MATERIALS AND METHODS: Using the
PRISMA (Preferred Reporting Items for Systematic Reviews and Meta-Analyses) statement we reviewed the available published literature and guidelines from 1998 to 2014 on
Lynch syndrome and its association with upper tract urothelial
carcinoma. Recommendations based on the literature and the consensus of expert opinion are provided.
RESULTS: No randomized or prospective study has been done to evaluate
Lynch syndrome in the setting of
urological cancer. All data were based on retrospective studies.

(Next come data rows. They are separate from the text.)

Lemma Z_money_order : @MoneyOrder Z Z_money.
Proof.
  split; simpl; intros.
  - apply Z.ltb_ge. apply Z.ltb_ge in H. lia.
  - apply Z.ltb_ge. apply Z.ltb_ge in H, H0. lia.
  - apply Z.ltb_ge. apply Z.ltb_ge in H0. nia.
Qed.

Section Statements.
Context {M : Type} `{Money M} `{Builtins}.

(** The lines [prompt_bet] accepts from [player]: an empty one, or an amount
    that is not negative and exceeds neither the maximum nor the bankroll. *)
Definition acceptable (player : Player M) (max_bet : M) (raw : entry M) : bool :=
  match raw with
  | Empty => true
  | Invalid => false
  | Amount v =>
      negb (v <$ zero) && negb (max_bet <$ v) && negb (bankroll player <$ v)
  end.

(** The bet an accepted line stands for. *)
Definition entry_value (raw : entry M) : M :=
  match raw with
  | Amount v => v
  | _ => zero
  end.

(** [w'] comes after [w]: some lines were read from the front of standard
    input and some texts were added at the end of standard output. *)
Definition comes_after (w w' : world M) : Prop :=
  (exists consumed, stdin w = (consumed ++ stdin w')%list)
  /\ (exists printed, stdout w' = (stdout w ++ printed)%list).

(** The summary line with the outcome as it is. *)
Definition summary_with_outcome (p : Player M) : string :=
  "- " ++ name p ++ ": " ++ outcome p ++ " | "
  ++ "Bet $" ++ fmt2 (bet p) ++ " | Ante $" ++ fmt2 (ante_paid p) ++ " | "
  ++ "Payout $" ++ fmt2 (payout p) ++ " | Bankroll $" ++ fmt2 (bankroll p).

(** A card whose [value()] returns: its rank is handled before [int] is
    called, or [int] reads it. *)
Definition readable (c : Card) : Prop :=
  In (rank c) [JOKER; "A"; "K"; "Q"; "J"] \/ exists n, py_int (rank c) = Some n.

End Statements.

Definition count_jokers (l : list Card) : nat :=
  List.length (filter (fun c => (rank c =? JOKER)%string) l).

(** A round of fourteen players. *)
Definition fourteen_players : list (Player Z) :=
  map (fun n => mkPlayer (str n) 200 [] 0 0 "" 0) (range 1 15).

(** The five players with leftovers of an earlier round in their fields. *)
Definition demo_players_used : list (Player Z) :=
  map (fun p => mkPlayer (name p) (bankroll p) [joker_card] 5 7 "Win!" 9) demo_players.

Definition demo_args : Args Z := mkArgs ["Ann"; "Bob"] 50 200 None None.

Definition demo_bets : world Z := mkWorld [Amount 10; Amount 20] [].

(** * Properties *)

Unset Implicit Arguments.

(** ** Lists *)

Lemma Card_eqb_eq (c d : Card) : Card_eqb c d = true <-> c = d.
Proof.
  destruct c as [r s], d as [r' s']; unfold Card_eqb; simpl.
  rewrite andb_true_iff, String.eqb_eq.
  destruct s as [s|], s' as [s'|]; try rewrite String.eqb_eq;
    split; intros; try (destruct H; subst; reflexivity); try (inversion H; auto);
    try (destruct H; discriminate).
Qed.

Lemma existsb_Card_eqb (c : Card) (l : list Card) :
  existsb (Card_eqb c) l = true <-> In c l.
Proof.
  rewrite existsb_exists. split.
  - intros [d [Hin Heq]]. apply Card_eqb_eq in Heq. now subst.
  - intros Hin. exists c. split; [assumption | now apply Card_eqb_eq].
Qed.

Lemma distinct_cards_NoDup (l : list Card) :
  distinct_cards l = true <-> NoDup l.
Proof.
  induction l as [|c l IH]; simpl.
  - split; [constructor | reflexivity].
  - rewrite andb_true_iff, negb_true_iff, IH. split.
    + intros [Hc Hl]. constructor; [|assumption].
      intros Hin. apply existsb_Card_eqb in Hin. congruence.
    + intros Hnd. inversion Hnd as [|? ? Hnin Hl]; subst. split; [|assumption].
      destruct (existsb (Card_eqb c) l) eqn:E; [|reflexivity].
      apply existsb_Card_eqb in E. contradiction.
Qed.

Lemma NoDup_app_inv {A} (a b : list A) :
  NoDup (a ++ b) -> NoDup a /\ NoDup b /\ forall x, In x a -> ~ In x b.
Proof.
  induction a as [|x a IH]; simpl; intros Hnd.
  - repeat split; [constructor | assumption | tauto].
  - inversion Hnd as [|? ? Hnin Hrest]; subst.
    destruct (IH Hrest) as [Ha [Hb Hdis]].
    repeat split; [| assumption |].
    + constructor; [|assumption]. intros Hin. apply Hnin, in_or_app. now left.
    + intros y [Hy | Hy] Hin; [subst; apply Hnin, in_or_app; now right |].
      exact (Hdis y Hy Hin).
Qed.


Lemma slice_bound_in_range (len : nat) (k : Z) :
  0 <= k <= Z.of_nat len -> slice_bound len k = Z.to_nat k.
Proof.
  intros Hk. unfold slice_bound.
  destruct (Z.ltb_spec k 0); lia.
Qed.

(** ** The deck *)

Lemma Deck_draw_raises (d : Deck) (count : Z) :
  Z.of_nat (List.length (cards d)) < count ->
  Deck_draw d count = (Raise (ValueError "Not enough cards to draw"), d).
Proof.
  intros Hlt. unfold Deck_draw.
  destruct (Z.ltb_spec (Z.of_nat (List.length (cards d))) count); [reflexivity | lia].
Qed.

Lemma Deck_draw_in_range (d : Deck) (count : Z) :
  0 <= count <= Z.of_nat (List.length (cards d)) ->
  Deck_draw d count =
    (Ok (firstn (Z.to_nat count) (cards d)),
     mkDeck (skipn (Z.to_nat count) (cards d))).
Proof.
  intros Hk. unfold Deck_draw, slice_to, slice_from.
  destruct (Z.ltb_spec (Z.of_nat (List.length (cards d))) count); [lia |].
  now rewrite slice_bound_in_range.
Qed.

Lemma Deck_init_cards :
  cards Deck_init =
    (map (fun k => mkCard (nth (k mod 13) RANKS "") (Some (nth (k / 13) SUITS "")))
         (seq 0 52)
     ++ [joker_card; joker_card])%list.
Proof. vm_compute. reflexivity. Qed.

Lemma Deck_init_repeats_joker : ~ NoDup (cards Deck_init).
Proof.
  intros Hnd. apply distinct_cards_NoDup in Hnd.
  vm_compute in Hnd. discriminate.
Qed.

(** C5, as stated, fails: the cards of a fresh deck are not pairwise distinct,
    since its last two cards are the same value [Card("JOKER", None)]. *)
Lemma fresh_deck_not_pairwise_distinct :
  List.length (cards Deck_init) = 54%nat
  /\ nth_error (cards Deck_init) 52 = nth_error (cards Deck_init) 53
  /\ ~ NoDup (cards Deck_init).
Proof.
  split; [reflexivity |]. split; [reflexivity |].
  exact Deck_init_repeats_joker.
Qed.

(** C5, amended: a fresh deck holds exactly 54 cards in a fixed order: the card
    at position [k < 52] has suit [SUITS[k / 13]] and rank [RANKS[k mod 13]]
    (suits in the outer loop, ranks in the inner one) and the last two are
    jokers; the first 53 (the 52 combinations of 4 suits and 13 ranks and one
    joker) are pairwise distinct, and the two jokers are equal cards. *)
Theorem fresh_deck_contents :
  List.length (cards Deck_init) = 54%nat
  /\ List.length SUITS = 4%nat /\ NoDup SUITS
  /\ List.length RANKS = 13%nat /\ NoDup RANKS
  /\ cards Deck_init =
       (map (fun k => mkCard (nth (k mod 13) RANKS "") (Some (nth (k / 13) SUITS "")))
            (seq 0 52)
        ++ [joker_card; joker_card])%list
  /\ NoDup (firstn 53 (cards Deck_init))
  /\ nth_error (cards Deck_init) 52 = Some joker_card
  /\ nth_error (cards Deck_init) 53 = Some joker_card.
Proof.
  split; [reflexivity |].
  split; [reflexivity |].
  split.
  { apply (NoDup_map_inv (fun s => mkCard "" (Some s))).
    apply distinct_cards_NoDup. vm_compute. reflexivity. }
  split; [reflexivity |].
  split.
  { apply (NoDup_map_inv (fun r => mkCard r None)).
    apply distinct_cards_NoDup. vm_compute. reflexivity. }
  split; [exact Deck_init_cards |].
  split; [apply distinct_cards_NoDup; vm_compute; reflexivity |].
  split; reflexivity.
Qed.

(** C6, as stated, fails twice: [draw(54)] on a fresh deck returns the two
    equal jokers, and [draw(-1)] on a deck of three cards raises nothing and
    returns two cards. *)
Lemma draw_not_as_stated :
  ~ draw_as_stated Deck_init 54
  /\ ~ draw_as_stated
         (mkDeck [mkCard "A" (Some "♠"); mkCard "2" (Some "♠"); mkCard "3" (Some "♠")])
         (-1).
Proof.
  split; intros Hd; unfold draw_as_stated in Hd.
  - assert (E : Deck_draw Deck_init 54 = (Ok (cards Deck_init), mkDeck []))
      by (vm_compute; reflexivity).
    rewrite E in Hd. destruct Hd as [_ [_ Hd]].
    destruct (Hd _ eq_refl) as [_ [_ [Hnd _]]].
    exact (Deck_init_repeats_joker Hnd).
  - cbn in Hd. destruct Hd as [_ [_ Hd]].
    destruct (Hd _ eq_refl) as [Hlen _]. discriminate Hlen.
Qed.

(** C6, amended: [Deck.draw(count)] raises [ValueError("Not enough cards to
    draw")] if and only if [count] exceeds the number of cards left, and then
    leaves the deck unchanged; for [0 <= count] not exceeding it, it returns
    exactly the first [count] cards in order and the deck becomes the remaining
    suffix; the cards returned are pairwise distinct and none of them stays in
    the deck whenever the deck held no two equal cards. *)
Theorem draw_front_of_deck (d : Deck) (count : Z) :
  (is_ok (fst (Deck_draw d count)) = false
   <-> Z.of_nat (List.length (cards d)) < count)
  /\ (Z.of_nat (List.length (cards d)) < count ->
      Deck_draw d count = (Raise (ValueError "Not enough cards to draw"), d))
  /\ (0 <= count <= Z.of_nat (List.length (cards d)) ->
      exists drawn rest,
        Deck_draw d count = (Ok drawn, mkDeck rest)
        /\ Z.of_nat (List.length drawn) = count
        /\ drawn = firstn (Z.to_nat count) (cards d)
        /\ rest = skipn (Z.to_nat count) (cards d)
        /\ (drawn ++ rest)%list = cards d
        /\ (NoDup (cards d) ->
            NoDup drawn /\ forall c, In c drawn -> ~ In c rest)).
Proof.
  split; [| split].
  - unfold Deck_draw.
    destruct (Z.ltb_spec (Z.of_nat (List.length (cards d))) count); simpl;
      split; intros; try lia; try reflexivity; discriminate.
  - apply Deck_draw_raises.
  - intros Hk. eexists _, _. split; [apply Deck_draw_in_range; assumption |].
    split; [rewrite length_firstn; lia |].
    split; [reflexivity |]. split; [reflexivity |].
    split; [apply firstn_skipn |].
    intros Hnd. rewrite <- (firstn_skipn (Z.to_nat count) (cards d)) in Hnd.
    apply NoDup_app_inv in Hnd. tauto.
Qed.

Lynch syndrome is an autosomal dominant
genetic disease caused by germline mutations in 4 mismatch repair genes, leading to the accumulation of
DNA errors in microsatellite regions. Upper tract urothelial
carcinoma develops in up to 28% of patients with known
Lynch syndrome. The diagnosis of
Lynch syndrome is established by clinical criteria,
tumor tissue testing and genetic evaluation. Urologists should suspect
Lynch syndrome when a patient with upper tract urothelial
carcinoma presents before age 60 years or meets the 3-2-1 rule. Screening patients with
Lynch syndrome for upper tract urothelial
carcinoma presents a particular challenge. While no ideal screening test exists, at a minimum routine urinalysis is recommended using the American Urological Association guideline of 3 or more red blood cells per high power field as a trigger for further assessment. Upper tract urothelial
carcinoma associated with
Lynch syndrome presents at a younger age than sporadic upper tract urothelial
carcinoma. It shows a higher proportion of
ureteral cancer with a female preponderance and a possible predisposition to bilaterality.
CONCLUSIONS:
Lynch syndrome is a common
genetic disease that is an underappreciated cause of upper tract urothelial
carcinoma and possibly other
urological cancers. Optimal screening for upper tract urothelial
carcinoma in this population is unclear. Further study is needed to identify the best screening test and interval of testing. Urologists should consider routine tissue testing of de novo upper tract urothelial
carcinoma tissue in individuals at risk.